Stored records
(** The world after more lines were written. *)
Definition wrote (w : world) (ls : list line) : world :=
  {| fs := fs w; now := now w; out := out w ++ stamped (now w) ls |}.

(** The page number line 109 reads off a path, the modification time line
    111 reads, and the two paths of a query. *)
Definition page_no (x : str) : Z :=
  match py_int (page_segment x) with
  | Some z => z
  | None => 0%Z
  end.

Definition mtime_at (fs0 : filesystem) (p : str) : N :=
  match lookup p fs0 with
  | Some n => mtime n
  | None => 0
  end.

Definition combine_pattern (download_directory state_name : str)
    (business_type : option str) : str :=
  let '(directory_path, file_pattern, _) :=
    combine_layout download_directory state_name business_type in
  path_join directory_path file_pattern.

Definition combine_output (download_directory state_name : str)
    (business_type : option str) : str :=
  let '(directory_path, _, output_filename) :=
    combine_layout download_directory state_name business_type in
  path_join directory_path output_filename.

Definition consolidate_pattern (download_directory state_name : str) : str :=
  path_join download_directory (format_filename state_name ++ lit "_*").

Definition consolidate_output (download_directory state_name : str) : str :=
  path_join download_directory (format_filename state_name ++ lit "_consolidated.csv").

(* ================================================================== *)
(** ** Export session

    The browser and its driver are not part of the program: every call the
    program makes on them is an [action] handed to [drive], which answers
    with an element or an exception and may change the browser, the files
    (downloads land) and the clock (time passes).  [time.sleep] and the
    polling of [WebDriverWait] are such calls too. *)

Inductive selector :=
| ByXPath (s : str)
| ById (s : str)
| ByCssSelector (s : str).
(** [CropAdvisorAgent._extract_location_info]; [get_location_details] is
    the call of the location utilities, whose failure is only logged. *)
Definition _extract_location_info
    (get_location_details : value -> value -> exc dict)
    (context : option dict) : dict :=
  let location_info :=
    match context with
    | Some (item :: rest) =>
        let context := item :: rest in
        QueryHandler.dict_update default_location
          [ ("state", dict_get context "state" (VStr "KA"));
            ("district", dict_get context "district" (VStr ""));
            ("latitude", dict_get context "latitude" (VNum 12.9716));
            ("longitude", dict_get context "longitude" (VNum 77.5946)) ]
    | _ => default_location
    end in
  match get_location_details (dict_get location_info "latitude" VNone)
                             (dict_get location_info "longitude" VNone) with
  | Returned enhanced_info => QueryHandler.dict_update location_info enhanced_info
  | Raised e => location_info
  end.

(** [CropAdvisorAgent.get_variety_comparison] *)
Definition get_variety_comparison (crop_name : string) (location : dict) : dict :=
  let crop_name_lower := str_lower crop_name in
  match od_lookup crop_name_lower crop_database with
  | None =>
      [ ("error", VStr ("Crop '" +:+ crop_name +:+ "' not found in database")) ]
  | Some crop_data =>
      [ ("crop", VStr crop_name);
        ("location", VDict location);
        ("varieties",
          VList (map (fun entry =>
                        let variety_data := snd entry in
                        VDict
                          [ ("name", VStr (fst entry));
                            ("duration", dict_get variety_data "duration" (VStr ""));
                            ("yield", dict_get variety_data "yield" (VStr ""));
                            ("characteristics",
                              dict_get variety_data "characteristics" (VStr ""));
                            ("suitability",
                              dict_get variety_data "suitability" (VStr "")) ])
                     (varieties crop_data)));
        ("recommendation",
          VStr "Best variety based on location and current conditions") ]
  end.

End CropAdvisor.

(* ===================================================================== *)
(** * Backend: the API routes *)
(* ===================================================================== *)

Module Api.

(** The request model of [POST /query]. *)
Record QueryRequest : Type := {
  query : string;
  user_id : option string;
  session_id : option string;
  location : option string;
  language : option string;
  context : option dict
}.

Definition value_of_option (o : option string) : value :=
  match o with
  | Some s => VStr s
  | None => VNone
  end.

(** The route [POST /query]; [uuid4] is [str(uuid.uuid4())].  The task
    [log_query] that the route registers runs after the response, and
    the response model's validation sits inside the [try] block. *)
Definition process_query (svc : Backend.services) (uuid4 : string)
    (request : QueryRequest) : exc dict :=
  try_except
    (let session_id :=
       match session_id request with
       | Some s => if String.eqb s "" then uuid4 else s
       | None => uuid4
       end in
     result <- Backend.process_query svc (query request)
                 (value_of_option (user_id request)) (location request)
                 (context request) ;;
     answer <- dict_item result "answer" ;;
     agent_type <- dict_item result "agent_type" ;;
     Returned
       [ ("session_id", VStr session_id);
         ("answer", answer);
         ("agent_type", agent_type);
         ("language", dict_get result "language" (VStr "en"));
         ("location", dict_get result "location" VNone);
         ("sources", dict_get result "sources" (VList []));
         ("confidence_score", dict_get result "confidence_score" (VNum 0.8));
         ("suggestions", dict_get result "suggestions" (VList []));
         ("processing_time", dict_get result "processing_time" (VNum 0.0));
         ("metadata", dict_get result "metadata" (VDict [])) ])%exc
    (fun e => Raised (HTTPException 500 "Error processing query")).

(** [f"{days}"] for the optional integer of the weather route. *)
Definition format_days (days : option Z) : string :=
  match days with
  | Some d => pretty d
  | None => "None"
  end.
(** C4: the identifiers announced by [MessageSubmitted] since deployment
    are 1, 2, ..., [messageCount], in this order, so they are pairwise
    distinct, strictly increasing and never 0; a successful submission
    advances [messageCount] by exactly 1, announces the new counter value
    as its identifier, and stores under it a record with the submitted
    handles, the block timestamp and [isHighRisk = false], and an alert
    with empty content and [isDecrypted = false]. *)
Theorem submit_allocates_next_identifier deployer fhe0 txs c r env u s' log :
  let s0 := constructor deployer fhe0 in
  let s := apply_txs s0 txs in
  let submit := mkTx env (CallSubmitEncryptedMessage c r) in
  exec submit s = Ok (u, s', log) →
  let newId := messageCount s + 1 in
  allocated s0 txs = seqZ 1 (messageCount s)
  ∧ allocated s0 (txs ++ [submit]) = allocated s0 txs ++ [newId]
  ∧ NoDup (allocated s0 (txs ++ [submit]))
  ∧ StronglySorted Z.lt (allocated s0 (txs ++ [submit]))
  ∧ (0 ∉ allocated s0 (txs ++ [submit]))
  ∧ messageCount s' = newId
  ∧ omap submitted_id log = [newId]
  ∧ slot (encryptedMessages s') newId
    = {| id := newId; encryptedContent := c; encryptedRiskScore := r;
         timestamp := block_timestamp env; isHighRisk := false |}
  ∧ slot (decryptedAlerts s') newId
    = {| content := EmptyString; riskScore := 0; isDecrypted := false |}.
Proof.
  intros s0 s submit Hexec newId.
  assert (Hall : ∀ txs', allocated s0 txs' = seqZ 1 (messageCount (apply_txs s0 txs')))
    by (intros; apply allocated_since_deployment).
  assert (Hs' : apply_txs s0 (txs ++ [submit]) = s').
  { rewrite apply_txs_snoc. fold s. unfold apply_tx. by rewrite Hexec. }
  assert (Hcount : 0 ≤ messageCount s).
  { apply count_range. apply apply_txs_consistent, constructor_consistent. }
  revert Hexec. unfold exec, run; simpl. rewrite submitEncryptedMessage_eq.
  destruct (MAX_UINT256 <? _); [discriminate|].
  destruct (FHE_gt _ _ _) as [[h st1]|]; [|discriminate].
  destruct (FHE_requestDecryption _ _ _) as [[reqId st2]|]; [|discriminate].
  intros [= _ Hs'' <-]. rewrite <- Hs'' in *. clear Hs''.
  assert (Hnew : allocated s0 (txs ++ [submit]) = seqZ 1 (messageCount s) ++ [newId]).
  { rewrite Hall, Hs'. simpl. fold newId. unfold newId.
    rewrite seqZ_app by lia. f_equal.
    rewrite seqZ_cons, seqZ_nil by lia. f_equal. lia. }
  split; [apply Hall|]. split; [by rewrite Hnew, Hall|].
  rewrite Hall, Hs'. simpl.
  split; [apply NoDup_seqZ|]. split; [apply seqZ_strictly_increasing|].
  split; [rewrite elem_of_seqZ; lia|]. split; [done|]. split; [done|].
  by rewrite !slot_insert_eq.
Qed.
End Submission.

(** C2, refuted as stated: right after deployment, with no threshold
    configured, a submission is accepted and becomes record 1; the first
    submission after the threshold is then set becomes record 2. *)
Lemma submit_before_threshold_accepted :
  thresholdSet deployed = false
  ∧ exec tx_submit deployed
    = Ok (tt, submitted (L := CounterLib) 11 22 1001 0 1 deployed,
          [MessageSubmitted 1 1001; DecryptionRequested 1])
  ∧ messageCount (apply_tx deployed tx_submit) = 1
  ∧ allocated deployed [tx_submit; tx_threshold; tx_submit] = [1; 2].
Proof. repeat split; vm_compute; reflexivity. Qed.

Lemma submit_ignores_threshold_flag_witness :
  run (submitEncryptedMessage 11 22) (mkEnv 9 1001) deployed
  = Ok (tt, submitted (L := CounterLib) 11 22 1001 0 1 deployed,
        [MessageSubmitted 1 1001; DecryptionRequested 1]).
Proof.
  refine (proj1 (submit_ignores_threshold_flag (L := CounterLib)
                   11 22 (mkEnv 9 1001) deployed (22 * 2 ^ 32 + 0 + 1) 0 0 1 _ _ _ _)).
  - reflexivity.
  - vm_compute. reflexivity.
  - vm_compute. reflexivity.
  - vm_compute. reflexivity.
Defined.

Lemma submit_allocates_next_identifier_witness :
  allocated deployed ([tx_threshold; tx_submit] ++ [tx_submit]) = [1] ++ [2]
  ∧ messageCount (apply_tx evaluating tx_submit) = 2.
Proof.
  pose proof (submit_allocates_next_identifier (L := CounterLib)
                7 0 [tx_threshold; tx_submit] 11 22 (mkEnv 9 1001) tt
                (apply_tx evaluating tx_submit)
                [MessageSubmitted 2 1001; DecryptionRequested 2]) as Hthm.
  destruct Hthm as (Hbefore & Hafter & _ & _ & _ & Hcount & _).
  - vm_compute. reflexivity.
  - split; [|exact Hcount].
    etransitivity; [exact Hafter|]. vm_compute. reflexivity.
Defined.

(** ** Revealing an alert *)

Section Reveal.
Context {L : FHELib}.
Implicit Types (s : State L) (env : Env) (log : list Event).

(** C5, as the code has it: [requestAlertDecryption] on a record whose
    [isHighRisk] flag is not set fails for every caller, but the caller
    is checked first: anyone but the counselor is turned away with
    "Unauthorized", and only the counselor gets "Not high risk". *)
Theorem requestAlertDecryption_not_high_risk messageId env s :
  isHighRisk (slot (encryptedMessages s) messageId) = false →
  run (requestAlertDecryption messageId) env s
  = Err (Revert (if msg_sender env =? counselor s
                 then "Not high risk" else "Unauthorized")).
Proof.
  intros Hlow. unfold run. rewrite requestAlertDecryption_eq, Hlow.
  by destruct (msg_sender env =? counselor s).
Qed.

(** C7: for the counselor, [getDecryptedAlert] returns the stored pair
    (content, isDecrypted) of the record's alert and changes nothing; in
    every reachable state an alert whose [isDecrypted] is false has empty
    content, whatever the record's [isHighRisk] flag says. *)
Theorem getDecryptedAlert_empty_until_revealed messageId env s :
  reachable s →
  msg_sender env = counselor s →
  let alert := slot (decryptedAlerts s) messageId in
  run (getDecryptedAlert messageId) env s
    = Ok ((content alert, isDecrypted alert), s, [])
  ∧ (isDecrypted alert = false →
     run (getDecryptedAlert messageId) env s = Ok ((EmptyString, false), s, [])).
Proof.
  intros Hs Hsender alert.
  assert (Hrun : run (getDecryptedAlert messageId) env s
                 = Ok ((content alert, isDecrypted alert), s, [])).
  { unfold run. rewrite getDecryptedAlert_eq.
    by destruct (Z.eqb_spec (msg_sender env) (counselor s)). }
  split; [done|]. intros Hsealed. rewrite Hrun, Hsealed.
  assert (Hempty : content alert = EmptyString); [|by rewrite Hempty].
  subst alert. unfold slot in *.
  destruct (decryptedAlerts s !! messageId) as [a|] eqn:Ha; simpl in *; [|done].
  apply reachable_consistent in Hs. by eapply alerts_sealed.
Qed.

(** C9, as the code has it: reading at an identifier that no submission
    was given does not fail.  Both mapping getters return the zero
    struct, and [getDecryptedAlert] returns empty content and
    [isDecrypted = false] to the counselor; the only failure is
    "Unauthorized" for any other caller of [getDecryptedAlert]. *)
Theorem unallocated_reads_zero deployer fhe0 txs recordId env :
  let s0 := constructor deployer fhe0 in
  let s := apply_txs s0 txs in
  recordId ∉ allocated s0 txs →
  run (encryptedMessages_getter recordId) env s = Ok (zeroMessage, s, [])
  ∧ run (decryptedAlerts_getter recordId) env s = Ok (zeroAlert, s, [])
  ∧ run (getDecryptedAlert recordId) env s
    = if msg_sender env =? counselor s
      then Ok ((EmptyString, false), s, [])
      else Err (Revert "Unauthorized").
Proof.
  cbv zeta. rewrite allocated_since_deployment, elem_of_seqZ.
  set (s := apply_txs _ txs). intros Hfree.
  assert (Hs : consistent s) by apply apply_txs_consistent, constructor_consistent.
  assert (Hmsg : encryptedMessages s !! recordId = None).
  { destruct (encryptedMessages s !! recordId) as [m|] eqn:Hm; [|done].
    apply (messages_allocated s Hs) in Hm. lia. }
  assert (Halert : decryptedAlerts s !! recordId = None).
  { destruct (decryptedAlerts s !! recordId) as [a|] eqn:Ha; [|done].
    apply (alerts_allocated s Hs) in Ha. lia. }
  unfold run. rewrite getDecryptedAlert_eq.
  unfold encryptedMessages_getter, decryptedAlerts_getter, bind, get, ret.
  by rewrite (slot_unwritten _ _ Hmsg), (slot_unwritten _ _ Halert).
Qed.
End Reveal.

(** C5, refuted as stated: record 1 was never marked high-risk, and a caller
    who is not the counselor is told "Unauthorized", not "Not high risk". *)
Lemma requestAlertDecryption_stranger_unauthorized :
  isHighRisk (slot (encryptedMessages evaluating) 1) = false
  ∧ counselor evaluating ≠ 9
  ∧ exec (tx_request 9) evaluating = Err (Revert "Unauthorized").
Proof. repeat split; vm_compute; congruence. Qed.

Lemma requestAlertDecryption_not_high_risk_witness :
  run (requestAlertDecryption 1) (mkEnv 7 1003) evaluating
  = Err (Revert "Not high risk").
Proof.
  refine (requestAlertDecryption_not_high_risk (L := CounterLib)
            1 (mkEnv 7 1003) evaluating _).
  vm_compute. reflexivity.
Defined.

(** C6, the code at the failing input: the counselor issued two reveal
    requests for record 1 before either was answered.  The answer to the
    first one reveals the alert; the answer to the second one is accepted
    although [isDecrypted] is already true, and writes the alert again. *)
Lemma second_reveal_accepted :
  exec (tx_reveal 1) reveal_requested
    = Ok (tt, revealed_once, [DecryptionFulfilled 1; AlertDecrypted 1])
  ∧ slot (decryptedAlerts revealed_once) 1 = mkDecryptedAlert "AB" 0 true
  ∧ exec (tx_reveal 2) revealed_once
    = Ok (tt, revealed_once, [DecryptionFulfilled 2; AlertDecrypted 1])
  ∧ exec (tx_request 7) revealed_once = Err (Revert "Already decrypted").
Proof. repeat split; vm_compute; reflexivity. Qed.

### Exercise instructions:
Beginning at the line where "slot (decryptedAlerts revealed_once)" appears, extract each line through the end of the data above; keep them exact and include nothing else.

### Result below:
  ∧ slot (decryptedAlerts revealed_once) 1 = mkDecryptedAlert "AB" 0 true
  ∧ exec (tx_reveal 2) revealed_once
    = Ok (tt, revealed_once, [DecryptionFulfilled 2; AlertDecrypted 1])
  ∧ exec (tx_request 7) revealed_once = Err (Revert "Already decrypted").
Proof. repeat split; vm_compute; reflexivity. Qed.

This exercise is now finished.